- _What needs to be done_
In the records below, tally every line containing "assert". Report only the total.

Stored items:
(** [Erase] at slot [i], for [i] up to [size_], and for a class type
    also at [size_] itself: the new buffer holds the slots before [i],
    then those after [i] up to the size, then new slots. *)
Lemma Erase_buffer this v cells (i : nat) σ :
  objs σ !! this = Some v → valid σ v → buffer σ v = Some cells →
  1 ≤ size_ v → Z.of_nat i ≤ size_ v →
  (Z.of_nat i = size_ v → elem_trivial (T:=T) = false) →
  let rest := (Z.to_nat (size_ v) - i - 1)%nat in
  returns (SV.Erase this (AP.Get (items_ v) +ₚ Z.of_nat i)) σ (λ r σ',
    ∃ v', rehoused σ this v v' σ' ∧ valid σ' v' ∧
          size_ v' = size_ v - 1 ∧ capacity_ v' = capacity_ v ∧
          r = AP.Get (items_ v') +ₚ Z.of_nat i ∧
          buffer σ' v' =
            Some (take i cells ++ take rest (drop (S i) cells) ++
                  replicate (Z.to_nat (capacity_ v) - (i + rest)) elem_new)).
Proof.
  destruct σ as [h o]. simpl. intros Hv Hval Hbuf Hone Hi Hclass.
  destruct (valid_holds _ _ _ _ Hval Hbuf) as (Hheld & Hlen & Hsz & Hcap).
  assert (Hthis : (this < length o)%nat) by by eapply lookup_lt_Some.
  pose proof SIZE_MOD_value as Hmod.
  pose proof Hheld as [Hoff _].
  unfold returns, SV.Erase, SV.cbegin.
  erewrite bind_run; [| by apply member_run].
  assert (Hindex : wrap (ptr_diff (AP.Get (items_ v) +ₚ Z.of_nat i)
                                  (AP.Get (items_ v))) = Z.of_nat i).
  { unfold ptr_diff. simpl. rewrite wrap_small; lia. }
  rewrite Hindex.
  erewrite bind_run; [| by apply get_obj_run].
  erewrite bind_run; [| apply create_run; lia].
  erewrite bind_run; [| by apply member_run].
  set (rest := (Z.to_nat (size_ v) - i - 1)%nat).
  assert (Hrest : range_len (AP.Get (items_ v) +ₚ Z.of_nat i +ₚ 1)
                            (AP.Get (items_ v) +ₚ size_ v) = rest).
  { unfold range_len, ptr_diff, rest. simpl. lia. }
  assert (Hwalk : ∀ walk : nat → M T ptr,
    over_range (AP.Get (items_ v) +ₚ Z.of_nat i +ₚ 1)
               (AP.Get (items_ v) +ₚ size_ v) walk = walk rest).
  { intros walk. rewrite <- Hrest.
    destruct (decide (Z.of_nat i = size_ v)) as [Hend | Hin].
    - by apply over_range_class, Hclass.
    - apply over_range_forward. unfold ptr_diff. simpl. lia. }
  unfold std_move.
  rewrite over_range_add by lia. rewrite Hwalk. cbv beta.
  rewrite Nat2Z.id.
  erewrite bind_run;
    [| eapply (move_out_front_run _ _ _ _ cells);
       [exact Hheld | lia | list_len | simpl; lia | done]].
  destruct (decide (rest = 0%nat)) as [Hzero | Hpos].
  - (* nothing after slot [i] within the size *)
    rewrite Hzero.
    erewrite bind_run; [| reflexivity].
    erewrite bind_run; [| by apply swap_items_run].
    erewrite bind_run;
      [| apply upd_obj_run, list_lookup_insert_eq; by eapply lookup_lt_Some].
    erewrite bind_run; [| by apply get_obj_run, list_lookup_insert_eq; list_len].
    erewrite bind_run;
      [| eapply destroy_held_run; by apply holds_moved_out].
    rewrite retire_moved_out, list_insert_insert_eq.
    rewrite wrap_small by lia. rewrite drop_replicate.
    eexists _, _. split; [reflexivity |].
    set (v' := set_size (size_ v - 1) _).
    edestruct (rehoused_intro h o this v v') as (Hre & Hv' & Hbuf' & Hval');
      [done | done | intros b Hb; by eapply holds_lt |].
    exists v'. split; [exact Hre |].
    rewrite Nat.add_0_r, take_0, app_nil_l.
    split; [| done].
    apply Hval'; simpl; [list_len | lia | lia].
  - erewrite bind_run.
    2:{ eapply (move_out_at _ _ _ (raw_ptr_ (items_ v)) (moved_from 0 i cells)
                  _ (S i) i);
          [by rewrite moved_out_length | by apply holds_moved_out
          | rewrite moved_from_length by lia; unfold rest in *; lia
          | unfold rest; list_len | simpl; lia | simpl; lia]. }
    erewrite bind_run; [| by apply swap_items_run].
    erewrite bind_run;
      [| apply upd_obj_run, list_lookup_insert_eq; by eapply lookup_lt_Some].
    erewrite bind_run; [| by apply get_obj_run, list_lookup_insert_eq; list_len].
    erewrite bind_run;
      [| eapply destroy_held_run; by apply holds_moved_out, holds_moved_out].
    rewrite retire_moved_out_twice, list_insert_insert_eq.
    rewrite wrap_small by lia.
    rewrite (drop_moved_from 0 i (S i)) by lia.
    rewrite take_app_le, take_take, Nat.min_id by list_len.
    rewrite drop_app_ge, drop_drop, drop_replicate by list_len.
    rewrite length_take_le by lia.
    replace (i + rest - i)%nat with rest by lia.
    eexists _, _. split; [reflexivity |].
    set (v' := set_size (size_ v - 1) _).
    edestruct (rehoused_intro h o this v v') as (Hre & Hv' & Hbuf' & Hval');
      [done | done | intros b Hb; by eapply holds_lt |].
    exists v'. split; [exact Hre |].
    split; [| done].
    apply Hval'; simpl; [unfold rest in *; list_len | lia | lia].
Qed.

- _Task result_
4